──────── INPUT DATA ────────
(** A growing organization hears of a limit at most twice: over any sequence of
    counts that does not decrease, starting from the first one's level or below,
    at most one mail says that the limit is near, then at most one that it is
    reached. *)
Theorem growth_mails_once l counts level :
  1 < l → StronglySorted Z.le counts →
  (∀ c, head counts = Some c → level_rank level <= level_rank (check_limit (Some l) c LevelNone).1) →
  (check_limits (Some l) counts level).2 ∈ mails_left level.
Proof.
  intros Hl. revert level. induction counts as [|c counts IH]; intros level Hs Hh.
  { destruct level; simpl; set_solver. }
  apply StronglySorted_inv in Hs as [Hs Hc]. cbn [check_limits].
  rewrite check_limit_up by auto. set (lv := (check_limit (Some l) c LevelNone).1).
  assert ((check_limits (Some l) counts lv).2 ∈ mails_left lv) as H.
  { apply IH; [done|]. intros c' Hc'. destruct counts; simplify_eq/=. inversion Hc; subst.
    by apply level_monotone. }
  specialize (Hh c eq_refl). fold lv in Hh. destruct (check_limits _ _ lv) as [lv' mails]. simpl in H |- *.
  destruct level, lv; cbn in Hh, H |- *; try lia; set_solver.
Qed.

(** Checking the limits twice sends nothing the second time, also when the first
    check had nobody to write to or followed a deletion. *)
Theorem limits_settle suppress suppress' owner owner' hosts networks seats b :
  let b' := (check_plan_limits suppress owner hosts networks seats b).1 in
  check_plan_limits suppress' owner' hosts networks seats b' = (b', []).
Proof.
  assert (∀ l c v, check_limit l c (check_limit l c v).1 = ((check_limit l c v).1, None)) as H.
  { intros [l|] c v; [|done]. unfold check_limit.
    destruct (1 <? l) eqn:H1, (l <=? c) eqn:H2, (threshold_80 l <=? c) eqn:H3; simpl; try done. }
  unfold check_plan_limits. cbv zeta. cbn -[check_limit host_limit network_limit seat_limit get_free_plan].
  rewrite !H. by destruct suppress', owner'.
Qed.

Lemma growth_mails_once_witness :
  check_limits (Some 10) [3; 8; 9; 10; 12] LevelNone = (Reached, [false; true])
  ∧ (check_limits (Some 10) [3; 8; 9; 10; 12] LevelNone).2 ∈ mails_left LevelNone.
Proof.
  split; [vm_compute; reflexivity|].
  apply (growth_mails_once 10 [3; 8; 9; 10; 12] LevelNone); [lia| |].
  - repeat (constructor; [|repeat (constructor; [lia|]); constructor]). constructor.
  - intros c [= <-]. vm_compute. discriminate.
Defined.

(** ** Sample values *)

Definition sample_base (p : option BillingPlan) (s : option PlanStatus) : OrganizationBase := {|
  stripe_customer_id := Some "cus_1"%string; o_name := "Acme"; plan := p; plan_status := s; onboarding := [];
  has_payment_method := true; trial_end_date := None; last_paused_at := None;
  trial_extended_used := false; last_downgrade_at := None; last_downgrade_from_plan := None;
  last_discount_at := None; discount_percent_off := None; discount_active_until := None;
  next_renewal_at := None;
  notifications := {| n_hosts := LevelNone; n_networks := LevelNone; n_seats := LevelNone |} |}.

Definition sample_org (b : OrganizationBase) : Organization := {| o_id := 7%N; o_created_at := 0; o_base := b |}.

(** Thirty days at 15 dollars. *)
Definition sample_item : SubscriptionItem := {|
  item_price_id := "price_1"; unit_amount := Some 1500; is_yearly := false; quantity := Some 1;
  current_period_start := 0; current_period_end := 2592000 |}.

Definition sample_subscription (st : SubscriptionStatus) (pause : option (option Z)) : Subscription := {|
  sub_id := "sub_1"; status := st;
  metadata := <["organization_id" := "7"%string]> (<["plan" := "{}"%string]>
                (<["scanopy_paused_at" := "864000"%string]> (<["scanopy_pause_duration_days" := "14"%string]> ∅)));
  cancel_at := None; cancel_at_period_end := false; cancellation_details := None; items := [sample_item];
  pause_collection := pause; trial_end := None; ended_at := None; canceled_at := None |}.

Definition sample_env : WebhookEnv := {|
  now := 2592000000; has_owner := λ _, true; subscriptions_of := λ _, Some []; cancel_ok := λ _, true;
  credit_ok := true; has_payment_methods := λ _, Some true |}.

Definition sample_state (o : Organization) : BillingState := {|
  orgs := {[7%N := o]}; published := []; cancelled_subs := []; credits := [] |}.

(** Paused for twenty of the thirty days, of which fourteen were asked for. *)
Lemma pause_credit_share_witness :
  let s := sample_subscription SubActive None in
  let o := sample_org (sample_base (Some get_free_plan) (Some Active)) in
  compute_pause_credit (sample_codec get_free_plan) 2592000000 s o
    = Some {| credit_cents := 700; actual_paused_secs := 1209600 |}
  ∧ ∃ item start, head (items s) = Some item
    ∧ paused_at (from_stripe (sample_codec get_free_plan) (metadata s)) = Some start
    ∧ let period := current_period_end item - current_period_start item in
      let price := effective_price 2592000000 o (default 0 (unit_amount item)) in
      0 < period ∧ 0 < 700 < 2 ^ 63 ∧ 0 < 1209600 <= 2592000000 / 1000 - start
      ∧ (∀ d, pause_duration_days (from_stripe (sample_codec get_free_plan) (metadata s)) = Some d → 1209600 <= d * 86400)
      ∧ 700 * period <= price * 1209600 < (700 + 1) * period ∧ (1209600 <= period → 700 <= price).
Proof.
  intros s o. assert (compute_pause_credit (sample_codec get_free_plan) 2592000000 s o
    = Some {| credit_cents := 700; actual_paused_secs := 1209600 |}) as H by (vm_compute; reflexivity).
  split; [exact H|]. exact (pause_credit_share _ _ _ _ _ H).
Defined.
────────
TASK OBJECTIVE -
Would you copy out exactly the lines above that start at the one containing "by apply level_monotone." and end at the one containing "last_discount_at := None;", inclusive?

REPLY -
    by apply level_monotone. }
  specialize (Hh c eq_refl). fold lv in Hh. destruct (check_limits _ _ lv) as [lv' mails]. simpl in H |- *.
  destruct level, lv; cbn in Hh, H |- *; try lia; set_solver.
Qed.

(** Checking the limits twice sends nothing the second time, also when the first
    check had nobody to write to or followed a deletion. *)
Theorem limits_settle suppress suppress' owner owner' hosts networks seats b :
  let b' := (check_plan_limits suppress owner hosts networks seats b).1 in
  check_plan_limits suppress' owner' hosts networks seats b' = (b', []).
Proof.
  assert (∀ l c v, check_limit l c (check_limit l c v).1 = ((check_limit l c v).1, None)) as H.
  { intros [l|] c v; [|done]. unfold check_limit.
    destruct (1 <? l) eqn:H1, (l <=? c) eqn:H2, (threshold_80 l <=? c) eqn:H3; simpl; try done. }
  unfold check_plan_limits. cbv zeta. cbn -[check_limit host_limit network_limit seat_limit get_free_plan].
  rewrite !H. by destruct suppress', owner'.
Qed.

Lemma growth_mails_once_witness :
  check_limits (Some 10) [3; 8; 9; 10; 12] LevelNone = (Reached, [false; true])
  ∧ (check_limits (Some 10) [3; 8; 9; 10; 12] LevelNone).2 ∈ mails_left LevelNone.
Proof.
  split; [vm_compute; reflexivity|].
  apply (growth_mails_once 10 [3; 8; 9; 10; 12] LevelNone); [lia| |].
  - repeat (constructor; [|repeat (constructor; [lia|]); constructor]). constructor.
  - intros c [= <-]. vm_compute. discriminate.
Defined.

(** ** Sample values *)

Definition sample_base (p : option BillingPlan) (s : option PlanStatus) : OrganizationBase := {|
  stripe_customer_id := Some "cus_1"%string; o_name := "Acme"; plan := p; plan_status := s; onboarding := [];
  has_payment_method := true; trial_end_date := None; last_paused_at := None;
  trial_extended_used := false; last_downgrade_at := None; last_downgrade_from_plan := None;
  last_discount_at := None; discount_percent_off := None; discount_active_until := None;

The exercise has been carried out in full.